- Relator(a)
- Ministro Arnaldo Esteves Lima
- Órgão julgador
- Primeira Seção
- Data do julgamento
- 25/05/2011
- Data de publicação
- 07/06/2011
STJ – Acórdão, Rel. Ministro Arnaldo Esteves Lima, Primeira Seção, j. 25/05/2011, p. 07/06/2011
ADMINISTRATIVO. MANDADO DE SEGURANÇA. ANISTIA. EFEITOS FINANCEIROS RETROATIVOS. OMISSÃO DA AUTORIDADE IMPETRADA. ATO QUE SE RENOVA CONTINUAMENTE. VIA PROCESSUAL ADEQUADA. DECADÊNCIA E PRESCRIÇÃO. NÃO OCORRÊNCIA. PRECEDENTE DO STF. SEGURANÇA CONCEDIDA. 1. Em se tratando de omissão quanto ao cumprimento integral da portaria que declara a condição de anistiado político, tem-se a existência de um ato lesivo que se renova continuamente, razão por que não há decadência do direito de impetrar mandado de segurança, ou prescrição do próprio fundo de direito. 2. O Supremo Tribunal Federal, nos autos do RMS 24.953/DF, assentou que não consubstancia ação de cobrança o mandado de segurança que visa sanar omissão da autoridade coatora quanto ao cumprimento integral da portaria que reconhece a condição de anistiado político, inclusive no tocante ao pagamento da parcela relativa a valores pretéritos, cujo montante devido encontra-se ali expressamente previsto. 3. "A existência da previsão de recursos, em leis orçamentárias da União, para o pagamento dos efeitos financeiros da Portaria expedida pelo Ministério da Justiça e o decurso do prazo previsto no § 4º do art. 12 da Lei 10.559/02, consubstancia o direito líquido e certo do impetrante ao recebimento integral da reparação econômica" (MS 13.816/DF, Rel.
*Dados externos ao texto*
(** The conditions on the idle lists survive whatever shortens them. *)
Lemma shorter_ok s n' born' held' :
  sys_ok s -> max_idle_per_key (holder n') = max_idle_per_key (holder (net s)) ->
  (forall k, idle (holder n') k `prefix_of` idle (holder (net s)) k) ->
  (forall i k, born s !! i = Some k -> born' !! i = Some k) ->
  (forall i k, born' !! i = Some k -> i < next_id n') ->
  NoDup (map fst held') ->
  Forall (fun x => born' !! fst x = Some (snd x) /\ fst x ∉ idle_ids n' (snd x)) held' ->
  sys_ok {| net := n'; held := held'; born := born' |}.
Proof.
  intros [Hmax Hb Hn Hi _ _ _] Hm Hp Hborn Hlt Hnd Hheld.
  assert (forall k, idle_ids n' k `prefix_of` idle_ids (net s) k) as Hids.
  { intros k. unfold idle_ids. destruct (Hp k) as [more ->]. rewrite map_app. by eexists. }
  split; cbn [net held born]; rewrite ?Hm; try done.
  - intros k. etrans; [|apply Hb]. apply inj_le. by apply prefix_length.
  - intros k. destruct (Hids k) as [more Hk]. specialize (Hn k). rewrite Hk in Hn. by apply NoDup_app in Hn as [? _].
  - intros k. destruct (Hids k) as [more Hk]. specialize (Hi k). rewrite Hk in Hi. apply Forall_app in Hi as [Hi _].
    eapply Forall_impl; [exact Hi|]. auto.
Qed.

Lemma idle_ids_prefix n n' k i :
  idle (holder n') k `prefix_of` idle (holder n) k -> i ∉ idle_ids n k -> i ∉ idle_ids n' k.
Proof.
  unfold idle_ids. intros [more ->]. rewrite map_app, elem_of_app. naive_solver.
Qed.

Lemma step_reuse_ok s p n c :
  sys_ok s -> acquire p (net s) = (n, Ok (c, true)) ->
  born s !! connection_id c = Some (connection_key p) /\ connection_id c ∉ map fst (held s) /\
  disconnected c = false /\
  sys_ok {| net := n; held := (connection_id c, connection_key p) :: held s; born := born s |}.
Proof.
  intros Hok Ha. pose proof (acquire_prefix _ _ _ _ (connection_key p) Ha) as Hpre.
  pose proof Ha as (o & Ht & Ho & Hid)%acquire_spec. subst o. apply take_idle_spec in Ht as (_ & _ & Hd & dead & Hk).
  assert (connection_id c ∈ idle_ids (net s) (connection_key p)) as Hin.
  { unfold idle_ids. rewrite Hk, map_app. set_solver. }
  assert (born s !! connection_id c = Some (connection_key p)) as Hborn.
  { pose proof (so_idle _ Hok (connection_key p)) as Hi. rewrite Forall_forall in Hi. by apply Hi. }
  assert (connection_id c ∉ map fst (held s)) as Hnh.
  { intros ([i k] & Hx & He)%list_elem_of_fmap. cbn in Hx. subst i.
    pose proof (so_held _ Hok) as Hh. rewrite Forall_forall in Hh. destruct (Hh _ He) as [Hb Hni]. cbn in *.
    rewrite Hborn in Hb. injection Hb as <-. done. }
  split_and!; try done.
  apply shorter_ok with (s := s); try done.
  - by eapply acquire_max.
  - intros k. by eapply acquire_prefix.
  - intros i k. rewrite Hid. apply (so_born _ Hok).
  - cbn. constructor; [done|]. apply (so_held_nodup _ Hok).
  - constructor; cbn [fst snd].
    + split; [done|]. pose proof (so_nodup _ Hok (connection_key p)) as Hn. unfold idle_ids in *.
      rewrite Hk, map_app in Hn. apply NoDup_app in Hn as (_ & Hn & _). intros Hc. apply (Hn _ Hc). set_solver.
    + eapply Forall_impl; [apply (so_held _ Hok)|]. intros x [? ?]. split; [done|].
      eapply idle_ids_prefix; [by eapply acquire_prefix|done].
Qed.

Lemma step_fresh_ok s p n c :
  sys_ok s -> acquire p (net s) = (n, Ok (c, false)) ->
  born s !! connection_id c = None /\ disconnected c = false /\
  sys_ok {| net := n; held := (connection_id c, connection_key p) :: held s;
            born := <[connection_id c := connection_key p]> (born s) |}.
Proof.
  intros Hok Ha. pose proof Ha as (o & Ht & _ & Hc & Hid & Hd & _)%acquire_spec.
  assert (born s !! connection_id c = None) as Hnew.
  { destruct (born s !! connection_id c) as [k|] eqn:Hb; [|done]. apply (so_born _ Hok) in Hb. lia. }
  assert (forall i k, born s !! i = Some k -> <[connection_id c := connection_key p]> (born s) !! i = Some k) as Hext.
  { intros i k Hi. rewrite lookup_insert_ne; [done|]. congruence. }
  split_and!; try done. apply shorter_ok with (s := s); try done.
  - by eapply acquire_max.
  - intros k. by eapply acquire_prefix.
  - intros i k. rewrite Hid. destruct (decide (i = connection_id c)) as [->|Hne]; [lia|].
    rewrite lookup_insert_ne by done. intros Hi%(so_born _ Hok). lia.
  - cbn. constructor; [|apply (so_held_nodup _ Hok)].
    intros ([i k] & Hx & He)%list_elem_of_fmap. cbn in Hx. subst i.
    pose proof (so_held _ Hok) as Hh. rewrite Forall_forall in Hh. destruct (Hh _ He) as [Hb _]. cbn in Hb. congruence.
  - constructor; cbn [fst snd].
    + split; [apply lookup_insert_eq|]. apply (idle_ids_prefix (net s)); [by eapply acquire_prefix|].
      intros Hin. pose proof (so_idle _ Hok (connection_key p)) as Hi. rewrite Forall_forall in Hi.
      apply Hi in Hin. congruence.
    + eapply Forall_impl; [apply (so_held _ Hok)|]. intros x [? ?]. split; [by apply Hext|].
      eapply idle_ids_prefix; [by eapply acquire_prefix|done].
Qed.

Lemma step_other_ok s n h' :
  sys_ok s -> (exists more, held s ≡ₚ more ++ h') -> max_idle_per_key (holder n) = max_idle_per_key (holder (net s)) ->
  (forall k, idle (holder n) k `prefix_of` idle (holder (net s)) k) -> next_id (net s) <= next_id n ->
  sys_ok {| net := n; held := h'; born := born s |}.
Proof.
  intros Hok [more Hp] Hm Hpre Hid. apply shorter_ok with (s := s); try done.
  - intros i k Hb%(so_born _ Hok). lia.
  - pose proof (so_held_nodup _ Hok) as Hn. rewrite Hp, map_app in Hn. by apply NoDup_app in Hn as (_ & _ & ?).
  - pose proof (so_held _ Hok) as Hh. rewrite Hp in Hh. apply Forall_app in Hh as [_ Hh].
    eapply Forall_impl; [exact Hh|]. intros x [? ?]. split; [done|]. apply (idle_ids_prefix (net s)); [apply Hpre|done].
Qed.

(** Parking a connection that was held. *)
Lemma step_release_ok s p c rest :
  sys_ok s -> held s ≡ₚ (connection_id c, connection_key p) :: rest ->
  sys_ok {| net := release p c (net s); held := rest; born := born s |}.
Proof.
  intros Hok Hp.
  assert (sys_ok {| net := net s; held := rest; born := born s |}) as Hrest.
  { apply step_other_ok with (s := s); try done. by exists [(connection_id c, connection_key p)]. }
  unfold release. destruct (disconnected c); [done|].
  pose proof (so_held _ Hok) as Hh. rewrite Hp in Hh. apply Forall_cons in Hh as [[Hborn Hni] _]. cbn in Hborn, Hni.
  set (key := connection_key p) in *. set (h := holder (net s)) in *. fold (idle h key).
  assert (forall l k, idle (set_idle key l h) k = if decide (k = key) then l else idle h k) as Hset.
  { intros l k. unfold idle. cbn. case_decide as Hk; [subst; by rewrite lookup_insert_eq|].
    by rewrite lookup_insert_ne. }
  destruct (Z.ltb_spec (Z.of_nat (length (idle h key))) (max_idle_per_key h)) as [Hlt|Hge].
  2: { apply step_other_ok with (s := {| net := net s; held := rest; born := born s |}); try done;
         [by exists []|]. intros k. cbn. rewrite Hset. case_decide; [by subst|done]. }
  destruct Hrest as [Hmax Hb Hn Hi Hhe Hhn Hbo].
  assert (forall k, idle_ids {| holder := set_idle key (idle h key ++ [forget c]) h; dials := dials (net s);
      next_id := next_id (net s) |} k = if decide (k = key) then idle_ids (net s) key ++ [connection_id c]
      else idle_ids (net s) k) as Hids.
  { intros k. unfold idle_ids. cbn [holder]. rewrite Hset. case_decide; [by rewrite map_app|done]. }
  split; cbn [net held born holder next_id max_idle_per_key set_idle] in *; try done.
  - intros k. rewrite Hset. case_decide; [rewrite length_app; cbn; lia|apply Hb].
  - intros k. rewrite Hids. case_decide; [|apply Hn]. apply NoDup_app. split_and!; [apply Hn|set_solver|apply NoDup_singleton].
  - intros k. rewrite Hids. case_decide; [|apply Hi]. subst k. apply Forall_app_2; [apply Hi|by apply Forall_singleton].
  - pose proof (so_held_nodup _ Hok) as Hnd. rewrite Hp in Hnd. cbn in Hnd. apply NoDup_cons in Hnd as [Hnd _].
    apply Forall_forall. intros x Hx. rewrite Forall_forall in Hhe. destruct (Hhe x Hx) as [? Hx']. split; [done|].
    rewrite Hids. case_decide as Hk; [|done]. rewrite Hk in Hx'. rewrite not_elem_of_app. split; [done|].
    intros He%list_elem_of_singleton. apply Hnd. rewrite <-He. apply list_elem_of_fmap. by exists x.
Qed.

Lemma sys_step_ok s s' : sys_step s s' -> sys_ok s -> sys_ok s'.
Proof.
  intros Hstep Hok. destruct Hstep.
  - by eapply step_reuse_ok.
  - by eapply step_fresh_ok.
  - pose proof H0 as (o & _ & Hr)%acquire_spec.
    apply step_other_ok with (s := s); [done|by exists []|by eapply acquire_max|intros k; by eapply acquire_prefix|].
    destruct r as [[c []]| |]; try done; lia.
  - by apply step_release_ok.
  - apply step_other_ok with (s := s); try done. by exists [x].
Qed.

Definition start (h : H1PoolHolder) (d : Dials) : Sys :=
  {| net := {| holder := h; dials := d; next_id := 0 |}; held := []; born := ∅ |}.

(** The connection holder, under any interleaving of requests that
    acquire, return and drop connections.  At most [max_idle_per_key]
    connections per upstream are kept; a connection that is handed out is
    held by no one else, and is either new, or alive as far as is known and
    was dialled for the very upstream the request is for. *)
Theorem pool_holder_exclusive n d s p n' c reused :
  rtc sys_step (start (new_global n) d) s ->
  acquire p (net s) = (n', Ok (c, reused)) ->
  (forall k, Z.of_nat (length (idle (holder (net s)) k)) <= Z.max n 1) /\
  connection_id c ∉ map fst (held s) /\ disconnected c = false /\
  born s !! connection_id c = if reused then Some (connection_key p) else None.
Proof.
  intros Hsteps Ha.
  assert (sys_ok (start (new_global n) d)) as H0ok.
  { assert (forall k, idle (new_global n) k = []) as Hidle by (intros k; unfold idle; cbn; by rewrite lookup_empty).
    split; unfold idle_ids; cbn [net holder start held born map].
    - unfold new_global. cbn. lia.
    - intros k. rewrite Hidle. unfold new_global. cbn. lia.
    - intros k. rewrite Hidle. apply NoDup_nil_2.
    - intros k. rewrite Hidle. constructor.
    - constructor.
    - apply NoDup_nil_2.
    - intros i k. by rewrite lookup_empty. }
  assert (sys_ok s /\ max_idle_per_key (holder (net s)) = Z.max n 1) as [Hok Hmax].
  { clear Ha. assert (max_idle_per_key (holder (net (start (new_global n) d))) = Z.max n 1) as Hm by done.
    revert H0ok Hm. induction Hsteps as [s|s1 s2 s3 Hst _ IH]; [done|]. intros Hok1 Hm.
    apply IH; [by eapply sys_step_ok|]. rewrite <-Hm.
    destruct Hst as [? ? ? ? Hx|? ? ? ? Hx|? ? ? ? Hx|? ? c0|]; cbn; try (by eapply acquire_max); [|done].
    unfold release. by destruct (disconnected c0). }
  split; [intros k; rewrite <-Hmax; apply (so_bound _ Hok)|].
  destruct reused.
  - destruct (step_reuse_ok _ _ _ _ Hok Ha) as (? & ? & ? & _). done.
  - destruct (step_fresh_ok _ _ _ _ Hok Ha) as (Hb & ? & _). split_and!; try done.
    intros ([i k] & Hx & He)%list_elem_of_fmap. cbn in Hx. subst i.
    pose proof (so_held _ Hok) as Hh. rewrite Forall_forall in Hh. destruct (Hh _ He) as [Hb' _]. cbn in Hb'. congruence.
Qed.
Min. NAPOLEÃO NUNES MAIA FILHO, Terceira Seção, DJe 4/6/09). 4. Não há nos autos notícia no sentido de que a portaria que reconheceu a condição de anistiado político do impetrante esteja com sua vigência suspensa, sendo irrelevante, portanto, a existência de algum procedimento junto à Comissão de Anistia com o objetivo de rever os fundamentos. 5. A Portaria Interministerial nº 134, de 15/2/11, do Ministro de Estado da Justiça e do Advogado-Geral a União Substituto não é capaz de afastar a eficácia das portarias que reconheceram a condição anistiado político do impetrante. 6. Segurança concedida. (MS n. 16.002/DF, relator Ministro Arnaldo Esteves Lima, Primeira Seção, julgado em 25/5/2011, DJe de 7/6/2011.)